No fue fácil para Fidel dirigir el proceso que le arrebató a las oligarquías y a las mafias su isla preciosa, para convertirla en la joya que es hoy en materia de educación, salud, ciencia, arte, cultura, música y deportes, entre otros campos en los que Cuba brilla en el firmamento mundial, como un faro de luz y esperanza para la humanidad.
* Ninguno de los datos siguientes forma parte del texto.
(** The page with its map and nothing on it, for each adapter. *)
Definition bare_map : IAHazardLayers.World :=
  IAHazardLayers.run IAHazardLayers.initial
    [IAHazardLayers.InitMap view None].
Definition bare_flood_map : IAFloodZones.World :=
  IAFloodZones.run IAFloodZones.initial [IAFloodZones.InitMap view None].

(** The flood zone adapter on the map, with an empty answer to its
    first query, and the same with the map panned. *)
Definition flood_on_map : IAFloodZones.World :=
  IAFloodZones.run IAFloodZones.initial
    [IAFloodZones.InitMap view None;
     IAFloodZones.AddToMap flood_options;
     IAFloodZones.Settle 0 (Response true 200 (Some []))].

Definition flood_panned : IAFloodZones.World :=
  IAFloodZones.set_host
    (IAFloodZones.moveTo view_panned (IAFloodZones.host flood_on_map))
    flood_on_map.

(** A second gage site, with the water temperature only, and a series
    with no values array. *)
Definition sauk : IARivers.Series :=
  IARivers.mkSeries ["12189500"] "SAUK RIVER NEAR SAUK, WA"
    48.425%float (-121.567)%float ["00010"]
    [[IARivers.mkReading "9.5" "2024-05-02T12:00:00Z"]].

Definition two_sites : list IARivers.Series := skagit ++ [sauk].

Definition no_values : IARivers.Series :=
  IARivers.mkSeries ["12200500"] "SKAGIT RIVER NEAR MOUNT VERNON, WA"
    48.445%float (-122.334)%float ["00060"] [].

(** The boundaries put on the map, two clicks and a hover. *)
Definition clicks : list IATribalBoundaries.Event :=
  [IATribalBoundaries.InitMap view None;
   IATribalBoundaries.AddToMap (IATribalBoundaries.mkOptions None);
   IATribalBoundaries.Settle 0 (Response true 200 (Some [yakama; lummi]));
   IATribalBoundaries.Click 2 0;
   IATribalBoundaries.Click 2 1;
   IATribalBoundaries.MouseOver 2 0].

(** The boundaries on the map, and the stream network beside the
    gages. *)
Definition boundaries_on_map : IATribalBoundaries.World :=
  IATribalBoundaries.run IATribalBoundaries.initial
    [IATribalBoundaries.InitMap view None;
     IATribalBoundaries.AddToMap (IATribalBoundaries.mkOptions None);
     IATribalBoundaries.Settle 0 (Response true 200 (Some [yakama; lummi]))].

Definition no_stream_options : IARivers.StreamOptions :=
  IARivers.mkStreamOptions None None.

Definition streams_on_map : IARivers.World :=
  IARivers.run gages_on_map
    [IARivers.AddStreamNetworkToMap no_stream_options;
     IARivers.SettleStreams 1 (Response true 200 (Some []))].

(** The page opened with [?region=WA], and then asked for two regions. *)
Definition tour : list IndigenousAccessMaps.NavEvent :=
  [IndigenousAccessMaps.InitCamera
     (IndigenousAccessMaps.mkInitOptions None None) [("region", "WA")];
   IndigenousAccessMaps.FocusRegion "WA";
   IndigenousAccessMaps.FocusRegion "atlantis"].

End Fixture.

(** * The definitions on small inputs *)

Section Examples.

Import Fixture.

Example geometry_of_view :
  geometryJSON view
  = "{" +:+ key "xmin" +:+ "-125," +:+ key "ymin" +:+ "45,"
        +:+ key "xmax" +:+ "-116," +:+ key "ymax" +:+ "49,"
        +:+ key "spatialReference" +:+ "{" +:+ key "wkid" +:+ "4326}}".
Proof. reflexivity. Qed.

Example encode_where :
  URLSearchParams.encode "FLD_ZONE IN ('AE','X')"
  = "FLD_ZONE+IN+%28%27AE%27%2C%27X%27%29".
Proof. reflexivity. Qed.

Example set_replaces :
  URLSearchParams.set [("f", "json"); ("where", "1=1"); ("f", "pjson")]
    "f" "geojson"
  = [("f", "geojson"); ("where", "1=1")].
Proof. reflexivity. Qed.

Example gage_request_default :
  query (IARivers.gageRequest (IARivers.withDefaultStates no_gage_options))
  = [("format", "json"); ("parameterCd", "00060,00065");
     ("siteStatus", "active"); ("stateCd", "WA,OR,ID,MT");
     ("siteType", "ST")].
Proof. reflexivity. Qed.

Example alert_request_default :
  query (IAHazardLayers.alertRequest
           (IAHazardLayers.withDefaultArea no_options))
  = [("area", "WA,OR,ID,MT")].
Proof. reflexivity. Qed.

Example slug_of_name :
  IATribalBoundaries.codeOf yakama = Some "yakama-nation".
Proof. reflexivity. Qed.
(** *** Constraints, in every store the application reaches *)

(** X1.  In every store the application can reach from a fresh database,
    whatever the requests and whichever COMMITs were refused on the way,
    order ids are pairwise distinct, order numbers are pairwise distinct,
    line-item ids are pairwise distinct, and every line item belongs to
    an order that is stored. *)
Theorem reachable_constraints (st : Store) :
  reachable st ->
  NoDup (map Order.id (orders st))
  /\ NoDup (map Order.order_number (orders st))
  /\ NoDup (map OrderProduct.id (order_products st))
  /\ forall p, In p (order_products st) ->
               exists o, In o (orders st) /\ Order.id o = OrderProduct.order_id p.
Proof.
  intros Hr. apply reachable_wf in Hr as [Hpk Hnum Hppk _ _ Hfk].
  repeat split; try assumption.
  intros p Hp. rewrite Forall_forall in Hfk. apply Hfk in Hp.
  apply in_map_iff in Hp as [o [Hid Ho]]. now exists o.
Qed.

Lemma reachable_constraints_witness :
  NoDup (map Order.id (orders store_A1_A2))
  /\ NoDup (map Order.order_number (orders store_A1_A2))
  /\ NoDup (map OrderProduct.id (order_products store_A1_A2))
  /\ forall p, In p (order_products store_A1_A2) ->
               exists o, In o (orders store_A1_A2) /\ Order.id o = OrderProduct.order_id p.
Proof.
  apply (reachable_constraints store_A1_A2).
  change store_A1_A2
    with (serve (POST_orders order_A2) reliable
                (serve (POST_orders order_A1) reliable empty_store)).
  apply reachable_serve, reachable_serve, reachable_fresh.
Defined.

(** *** All or nothing *)


(** X3.  [delete_order] is all or nothing, on every store, constrained
    or not: either the call returns its message or the store is the store
    the call found. *)
Theorem delete_order_all_or_nothing (st : Store) (order_id : Z) (fs : list bool) :
  (exists msg, fst (get_session (delete_order order_id) fs st) = Return msg)
  \/ snd (get_session (delete_order order_id) fs st) = st.
Proof.
  destruct (get_session (delete_order order_id) fs st) as [r st'] eqn:E.
  cbn [fst snd]. revert E.
  unfold get_session, delete_order.
  unfold bind at 1. unfold session_get at 1, query. cbn [tx].
  destruct (select_order order_id st) as [o|]; [|intros [= <- <-]; now right].
  unfold bind at 1. unfold exec_select_products, query. cbn [tx].
  unfold bind at 1. rewrite for_each_delete_products. cbn [tx db faults].
  unfold bind at 1. unfold session_delete_order, execute. cbn [tx db faults].
  destruct (delete_order_row (Order.id o) _) as [e|st1]; [intros [= <- <-]; now right|].
  unfold bind, commit, ret. cbn [faults tx db].
  commit_once fs; intros [= <- <-];
    solve [ now right | left; eexists; reflexivity ].
Qed.

(** *** What each handler raises, and when *)



(** X5.  [create_order] returns exactly when the [order_number] of the
    request is free, the store takes the values of the request and the
    store accepts both COMMITs.  It raises IntegrityError whenever the
    number is already stored, and whenever [final_price] is a NaN,
    whichever COMMIT the store would refuse.  It raises nothing but
    IntegrityError, OverflowError and OperationalError. *)
Theorem create_order_errors (st : Store) (order : OrderSchema.t) (fs : list bool) :
  wf_store st ->
  ((exists d, fst (get_session (create_order order) fs st) = Return d)
   <-> ~ In (OrderSchema.order_number order) (map Order.order_number (orders st))
       /\ is_null (OrderSchema.final_price order) = false
       /\ accepted_items (OrderSchema.products order) = true
       /\ accepts_commit fs = true /\ accepts_commit (tl fs) = true)
  /\ (In (OrderSchema.order_number order) (map Order.order_number (orders st)) ->
      fst (get_session (create_order order) fs st) = Raised IntegrityError)
  /\ (is_null (OrderSchema.final_price order) = true ->
      fst (get_session (create_order order) fs st) = Raised IntegrityError)
  /\ forall e, fst (get_session (create_order order) fs st) = Raised e ->
               e = IntegrityError \/ e = OverflowError \/ e = OperationalError.
Proof.
  intros Hwf. rewrite create_order_run by assumption.
  rewrite <- number_taken_insert, <- first_refusal_none.
  destruct (is_null (OrderSchema.final_price order)) eqn:Hnull;
    destruct (number_taken (OrderSchema.order_number order) None st) eqn:Hfree;
    cbn [orb fst].
  - split; [split; [intros [d H]; discriminate | intros [H _]; now elim H]|].
    repeat split; try reflexivity. intros e [= <-]. now left.
  - split; [split; [intros [d H]; discriminate | intros [_ [H _]]; discriminate]|].
    repeat split; try reflexivity; try discriminate. intros e [= <-]. now left.
  - split; [split; [intros [d H]; discriminate | intros [H _]; now elim H]|].
    repeat split; try reflexivity; try discriminate. intros e [= <-]. now left.
  - destruct (first_refusal (OrderSchema.products order)) as [e0|] eqn:Hitems.
    + pose proof (first_refusal_error _ _ Hitems) as He0.
      split; [|split; [discriminate|split; [discriminate|]]].
      * commit_twice fs; cbn [fst]; split;
          solve [ intros [d H]; discriminate
                | intros [_ [_ [H _]]]; discriminate ].
      * commit_twice fs; cbn [fst]; intros e [= <-]; tauto.
    + split; [|split; [discriminate|split; [discriminate|]]].
      * commit_twice fs; cbn [fst tl accepts_commit]; split;
          solve [ intros [d H]; discriminate
                | intros [_ [_ [_ [H1 H2]]]]; discriminate
                | intros _; repeat split; discriminate
                | intros _; eexists; reflexivity ].
      * commit_twice fs; cbn [fst tl]; intros e [= <-]; tauto.
Qed.

Lemma create_order_errors_witness :
  ((exists d, fst (get_session (create_order order_A3_huge) reliable store_A1) = Return d)
   <-> ~ In (OrderSchema.order_number order_A3_huge) (map Order.order_number (orders store_A1))
       /\ is_null (OrderSchema.final_price order_A3_huge) = false
       /\ accepted_items (OrderSchema.products order_A3_huge) = true
       /\ accepts_commit reliable = true /\ accepts_commit (tl reliable) = true)
  /\ (In (OrderSchema.order_number order_A3_huge) (map Order.order_number (orders store_A1)) ->
      fst (get_session (create_order order_A3_huge) reliable store_A1)
      = Raised IntegrityError)
  /\ (is_null (OrderSchema.final_price order_A3_huge) = true ->
      fst (get_session (create_order order_A3_huge) reliable store_A1)
      = Raised IntegrityError)
  /\ forall e, fst (get_session (create_order order_A3_huge) reliable store_A1) = Raised e ->
               e = IntegrityError \/ e = OverflowError \/ e = OperationalError.
Proof.
  apply (create_order_errors store_A1 order_A3_huge reliable wf_store_A1).
Defined.




(** *** After a create whose second COMMIT was refused *)

(** X4.  When [create_order] fails after its first COMMIT, because the
    store refuses the values of a line item or refuses the second COMMIT,
    the call raises; the order is then stored and [get_order] returns it
    with an empty list of line items; and the same request sent again
    raises IntegrityError, whatever the store does. *)
Theorem create_order_retry (st : Store) (order : OrderSchema.t) (fs : list bool) :
  wf_store st ->
  ~ In (OrderSchema.order_number order) (map Order.order_number (orders st)) ->
  is_null (OrderSchema.final_price order) = false ->
  accepts_commit fs = true ->
  accepted_items (OrderSchema.products order) = false
  \/ accepts_commit (tl fs) = false ->
  exists e st1,
    get_session (create_order order) fs st = (Raised e, st1)
    /\ (forall fs1,
          get_session (get_order (order_seq st)) fs1 st1
          = (Return {| OrderResponse.id := order_seq st;
                       OrderResponse.order_number := OrderSchema.order_number order;
                       OrderResponse.date := OrderSchema.date order;
                       OrderResponse.final_price := OrderSchema.final_price order;
                       OrderResponse.products := [] |}, st1))
    /\ forall fs2,
         get_session (create_order order) fs2 st1 = (Raised IntegrityError, st1).
Proof.
  intros Hwf Hfree Hnull Hfs Hfail.
  assert (number_taken (OrderSchema.order_number order) None st = false) as Hnt.
  { destruct (number_taken _ None st) eqn:E; [|reflexivity].
    apply number_taken_insert in E. contradiction. }
  assert (exists e,
            get_session (create_order order) fs st
            = (Raised e, store_with_order order st)) as [e Hrun].
  { rewrite create_order_run by assumption. rewrite Hnull, Hnt. cbn [orb].
    destruct (first_refusal (OrderSchema.products order)) as [e0|] eqn:Hitems.
    - exists e0. commit_once fs; reflexivity || discriminate.
    - apply first_refusal_none in Hitems. destruct Hfail as [H|H]; [congruence|].
      exists OperationalError. commit_twice fs; reflexivity || discriminate. }
  exists e, (store_with_order order st).
  split; [exact Hrun|]. split.
  - intros fs1. rewrite get_order_run, (select_created_order order st Hwf).
    unfold order_response. cbn [created_order Order.id Order.order_number Order.date
                                Order.final_price].
    unfold select_products. cbn [store_with_order order_products].
    rewrite filter_none by (intros p Hp; now apply no_product_of_next_order).
    reflexivity.
  - intros fs2. rewrite create_order_run by now apply wf_store_with_order.
    replace (number_taken (OrderSchema.order_number order) None (store_with_order order st))
      with true; [now rewrite orb_true_r|].
    symmetry. apply number_taken_insert. cbn [store_with_order orders].
    rewrite map_app. apply in_app_iff. right. now left.
Qed.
Ese logro no es sólo de Fidel, sino de varias generaciones de revolucionarios entregados en cuerpo y alma, y de un pueblo que ha entendido su lugar en la historia, del cual se siente orgulloso y lo defiende. 

Pero, ciertamente, sin Fidel todo hubiese sido distinto. ¿Quién como él habría podido galvanizar el apoyo masivo de su pueblo en todos los momentos álgidos que les ha tocado vivir? ¿Quién como él habría sabido encender la llama de la resistencia, el orgullo patrio y la esperanza ante el bloqueo financiero y económico inmisericorde del imperialismo estadounidense? ¿Quién cómo él habría podido hacer sentir a su pueblo seguro y confiado, a pesar de haber sido atacado tantas veces? ¿Quién como él habría sabido lograr la participación entusiasta y masiva de su pueblo en las extraordinarias jornadas de solidaridad protagonizadas por Cuba? Esa solidaridad y generosidad que se ha materializado- dependiendo de quien la necesite- en apoyo médico y salubrista, alfabetización y educación, emergencia y rescate en escenarios catastróficos o bélicos, denuncia de injusticias y respaldo a incontables causas en los principales foros internacionales, y también en valiente y decidido apoyo logístico, estratégico y militar cuando las circunstancias lo han ameritado. Cuba es un ejemplo excepcional del que da de lo que tiene y no de lo que le sobra.

Fidel fue también un líder excepcional, de esos que surgen esporádicamente en la vida de los pueblos y en el devenir de las épocas. Para los independentistas puertorriqueños fue un amigo cercano, alguien en quien siempre pudimos confiar porque sabíamos que amaba profundamente a Puerto Rico y que se sentía hermanado a nuestras luchas como si fueran las de su propio pueblo. 

Ante su partida física, nos han brotado lágrimas de tristeza y de agradecimiento al recordar su trayectoria de absoluta verticalidad en apoyo a la causa de la libertad de Puerto Rico. La acogida y el aliento que siempre nos dio Fidel ha sido para nosotros el bálsamo sanador que no admite desesperanza. 

Nos solidarizamos con el sentimiento de dolor del pueblo de Cuba ante la pérdida de su líder. Igualmente, extendemos un fuerte abrazo de condolencia al presidente del Consejo de Estado y de Ministros de Cuba, Raúl Castro Ruz, al Gobierno de Cuba y a la familia Castro, a nombre del Movimiento Patriótico Puertorriqueño y de CLARIDAD, Periódico de la Nación Puertorriqueña.

Y haciéndonos eco del estribillo de una conocida canción popular decimos: ¡Que viva Fidel y la bandera cubana!